Preservation and Management of Clinical Records

Replacement Technologies

Currently, new technologies, such as digitization, are presented as a solution to avoid weeding microfilm when scanning documents. This attempts to solve file problems, especially space. However, keep in mind that the replacement of paper for other media (optical, magnetic, etc.) is only operational when applied to valuable documents. It is not applicable in the case of worthless documentation that will never be consulted.

If you want to perform a migration of these characteristics, it is necessary to determine, select, and delete documents deemed to have outlived their usefulness. Both digitization and microfilming are very costly due to:

  • Materials
  • Facilities
  • Personnel
  • Equipment

Also, consider that the lifetime of optical and magnetic materials is uncertain. It requires successive substitutions in modern media and changing the reading devices.

Legislation

Law 13/85 on Spanish Historical Heritage regulates the timing of transfer and preservation of documentation in administrative records. It sets a period of 5 years for records management (assets) and 50 years for the intermediate stage (liabilities). After 50 years, the historical file is transferred, where it is kept permanently.

If an institution’s archive cannot adequately protect the historical documentation that legally belongs to it, the transfer of documentation can be made by delivery record to a general archive, such as provincial historical archives.

Lifespan of Clinical Files

The conservation and transfer times for clinical documents vary materially from those set by Spanish law for administrative files. They are defined specifically in terms of variables that consider the population addressed and the type, operation, and infrastructure of the hospital.

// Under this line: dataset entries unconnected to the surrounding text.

(* ===== verification/LedgerFacts.v ===== *)
(** * Facts about the ownership ledger

    What the batched upserts leave in a table, row by row, and what a run's
    selection and its complement are. *)

From stdpp Require Import sorting.
From S2P Require Import Prelude Json Strings Ledger.

(** ** Rows by id *)

Section rows.
Context `{LedgerRowLaws T}.
Implicit Types (table rows batch : list T) (row old base : T).

(** The row with this primary key. *)
Fixpoint find_row (id : uuid) (table : list T) : option T :=
  match table with
  | [] => None
  | row :: table => if decide (row_id row = id) then Some row else find_row id table
  end.

(** No two rows have the same key. *)
Definition keyed (table : list T) : Prop := NoDup (map row_id table).

Lemma find_row_Some id table row : find_row id table = Some row → row ∈ table ∧ row_id row = id.
Proof.
  induction table as [|r table IH]; simpl; [done|]. case_decide; intros ?; simplify_eq; [by split; [left|]|].
  destruct IH; [done|]. by split; [right|].
Qed.

Lemma find_row_elem id table row : keyed table → row ∈ table → row_id row = id → find_row id table = Some row.
Proof.
  unfold keyed. induction table as [|r table IH]; simpl; [by intros ? ?%elem_of_nil|].
  intros [Hr Hk]%NoDup_cons Hin <-. apply elem_of_cons in Hin as [->|Hin]; [by rewrite decide_True|].
  rewrite decide_False; [by apply IH|]. intros Heq. apply Hr. rewrite Heq.
  by apply list_elem_of_fmap_2.
Qed.

(** What one more row does to the row found under [id]. *)
Definition upserted (found : option T) (row : T) : option T :=
  Some (match found with Some old => row_update row old | None => row end).

Lemma find_upsert_row id row table :
  find_row id (upsert_row row table) =
  if decide (row_id row = id) then upserted (find_row id table) row else find_row id table.
Proof.
  induction table as [|r table IH]; simpl.
  - by case_decide.
  - destruct (decide (row_id r = row_id row)) as [Heq|Hne]; simpl; rewrite ?row_update_id.
    + repeat case_decide; congruence || done.
    + rewrite IH. repeat case_decide; congruence || done.
Qed.

Lemma find_upsert_all id rows : ∀ table,
  find_row id (foldl (λ table row, upsert_row row table) table rows) =
  foldl upserted (find_row id table) (filter (λ row, row_id row = id) rows).
Proof.
  induction rows as [|row rows IH]; intros table; simpl; [done|].
  rewrite IH, find_upsert_row, filter_cons. by case_decide.
Qed.

Lemma upsert_row_ids row table : keyed table → keyed (upsert_row row table) ∧
  ∀ id, id ∈ map row_id (upsert_row row table) ↔ id ∈ map row_id table ∨ id = row_id row.
Proof.
  unfold keyed. induction table as [|r table IH]; simpl.
  - intros _. split; [apply NoDup_singleton|]. set_solver.
  - intros [Hr Hk]%NoDup_cons. destruct IH as [IHk IHi]; [done|].
    case_decide as Heq; simpl; rewrite ?row_update_id.
    + split; [by constructor|]. set_solver.
    + split; [|set_solver]. constructor; [|done]. rewrite IHi. set_solver.
Qed.

(** A statement inserts the last of the rows with the same key. *)
Lemma filter_rev (P : T → Prop) `{∀ x, Decision (P x)} rows : filter P (rev rows) = rev (filter P rows).
Proof.
  induction rows as [|r rows IH]; simpl; [done|].
  rewrite filter_app, IH, !filter_cons, filter_nil. case_decide; simpl; [done|]. by rewrite app_nil_r.
Qed.

Lemma filter_first id l out :
  filter (λ row, row_id row = id)
    (foldl (λ out item, if decide (row_id item ∈ map row_id out) then out else out ++ [item]) out l) =
  match filter (λ row, row_id row = id) out with
  | [] => option_list (head (filter (λ row, row_id row = id) l))
  | rows => rows
  end.
Proof.
  revert out. induction l as [|r l IH]; intros out; simpl; [by case_match|].
  assert (Hin : row_id r ∈ map row_id out ↔ filter (λ row, row_id row = row_id r) out ≠ []).
  { split.
    - intros (y & Hy & Hin)%list_elem_of_fmap Hf. apply (not_elem_of_nil y). rewrite <-Hf.
      by apply list_elem_of_filter.
    - intros Hf. destruct (filter _ out) as [|y ys] eqn:Hy; [done|].
      assert (Hin : y ∈ y :: ys) by left. rewrite <-Hy in Hin. apply list_elem_of_filter in Hin as [<- ?].
      by apply list_elem_of_fmap_2. }
  rewrite IH, filter_cons. destruct (decide (row_id r = id)) as [<-|Hne].
  - destruct (decide (row_id r ∈ map row_id out)) as [Hi|Hi]; rewrite ?filter_app, ?filter_cons_True by done.
    + by destruct (filter (λ row, row_id row = row_id r) out); [apply Hin in Hi|].
    + destruct (filter (λ row, row_id row = row_id r) out) eqn:Hf; [done|]. by destruct Hi; apply Hin.
  - case_decide; [done|]. by rewrite filter_app, filter_cons_False, filter_nil, app_nil_r.
Qed.

Lemma filter_dedup id batch :
  filter (λ row, row_id row = id) (dedup_keeping_last batch) =
  option_list (last (filter (λ row, row_id row = id) batch)).
Proof.
  unfold dedup_keeping_last. rewrite filter_rev, filter_first, filter_nil, filter_rev.
  destruct (filter _ batch) as [|r l _] using rev_ind; simpl; [done|].
  by rewrite rev_app_distr, last_snoc.
Qed.

Lemma last_app_or (l k : list T) : last (l ++ k) = match last k with Some x => Some x | None => last l end.
Proof. destruct k as [|x k _] using rev_ind; simpl; [by rewrite app_nil_r|]. by rewrite app_assoc, !last_snoc. Qed.

(** The rows of a sequence of statements. *)
Lemma find_upsert_batches id bs : ∀ table,
  let found := find_row id (foldl (λ table batch,
                  foldl (λ table row, upsert_row row table) table (dedup_keeping_last batch)) table bs) in
  match last (filter (λ row, row_id row = id) (concat bs)) with
  | None => found = find_row id table
  | Some row => ∃ base, found = Some (row_update row base)
                ∧ match find_row id table with
                  | Some old => base = old
                  | None => base ∈ concat bs ∧ row_id base = id
                  end
  end.
Proof.
  induction bs as [|b bs IH] using rev_ind; intros table found; subst found; [done|].
  rewrite foldl_snoc, concat_snoc, filter_app, last_app_or, find_upsert_all, filter_dedup.
  specialize (IH table). cbv zeta in IH. set (before := foldl _ table bs) in *.
  destruct (last (filter (λ row, row_id row = id) b)) as [row|] eqn:Hrow; simpl.
  - assert (row ∈ b ∧ row_id row = id) as [Hb Hid].
    { apply last_Some in Hrow as [l Hl]. assert (Hin : row ∈ l ++ [row]) by set_solver.
      rewrite <-Hl in Hin. apply list_elem_of_filter in Hin. tauto. }
    destruct (last (filter _ (concat bs))) as [r|].
    + destruct IH as (base & -> & Hbase). exists base. unfold upserted. split; [by rewrite (row_update_update row r base)|].
      destruct (find_row id table); [done|]. set_solver.
    + rewrite IH. destruct (find_row id table) as [old|]; [by exists old|].
      exists row. rewrite row_update_refl. split; [done|]. set_solver.
  - destruct (last (filter _ (concat bs))) as [r|]; [|done].
    destruct IH as (base & -> & Hbase). exists base. split; [done|].
    destruct (find_row id table); [done|]. set_solver.
Qed.

Lemma upsert_batches_keyed bs : ∀ table, keyed table →
  keyed (foldl (λ table batch, foldl (λ table row, upsert_row row table) table (dedup_keeping_last batch)) table bs).
Proof.
  induction bs as [|b bs IH]; intros table Hk; simpl; [done|]. apply IH.
  generalize (dedup_keeping_last b). intros rows. revert table Hk.
  induction rows as [|r rows IHr]; intros table Hk; simpl; [done|]. by apply IHr, upsert_row_ids.
Qed.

The transfer of clinical documentation considered historic to provincial archives is not a common practice in the state. Weeding of documents is not usually done due to a lack of specific legislation.

In most cases, health centers cannot indefinitely retain their paper documents due to limitations of space and resources.

To resolve this issue, two types of action are currently being conducted:

  1. Outsourcing to companies outside the organization, in charge of conservation and historical liabilities.
  2. Miniaturization of medical records, consisting of microfilming or scanning the documents comprising the medical history. As a general rule, those records are deposited in the archives and historical liabilities.

The high cost of the second option leads health centers to preferably outsource their liabilities.

Lifecycle of Clinical Records

Active and Inactive Histories

Depending on their usefulness and frequency of use, the medical histories (HHCC) of patients treated at a health center can be active or inactive.

Active histories are those where the patient is currently visiting or receiving treatment, generating information recorded in their medical chart. Histories requested for research and teaching are also considered active, even if the patient has not visited the center or has died.

Inactive records belong to patients who have not had healthcare activity for a period and therefore have not generated information that has thickened their medical chart. Records of deceased patients not requested for research or teaching are also considered inactive.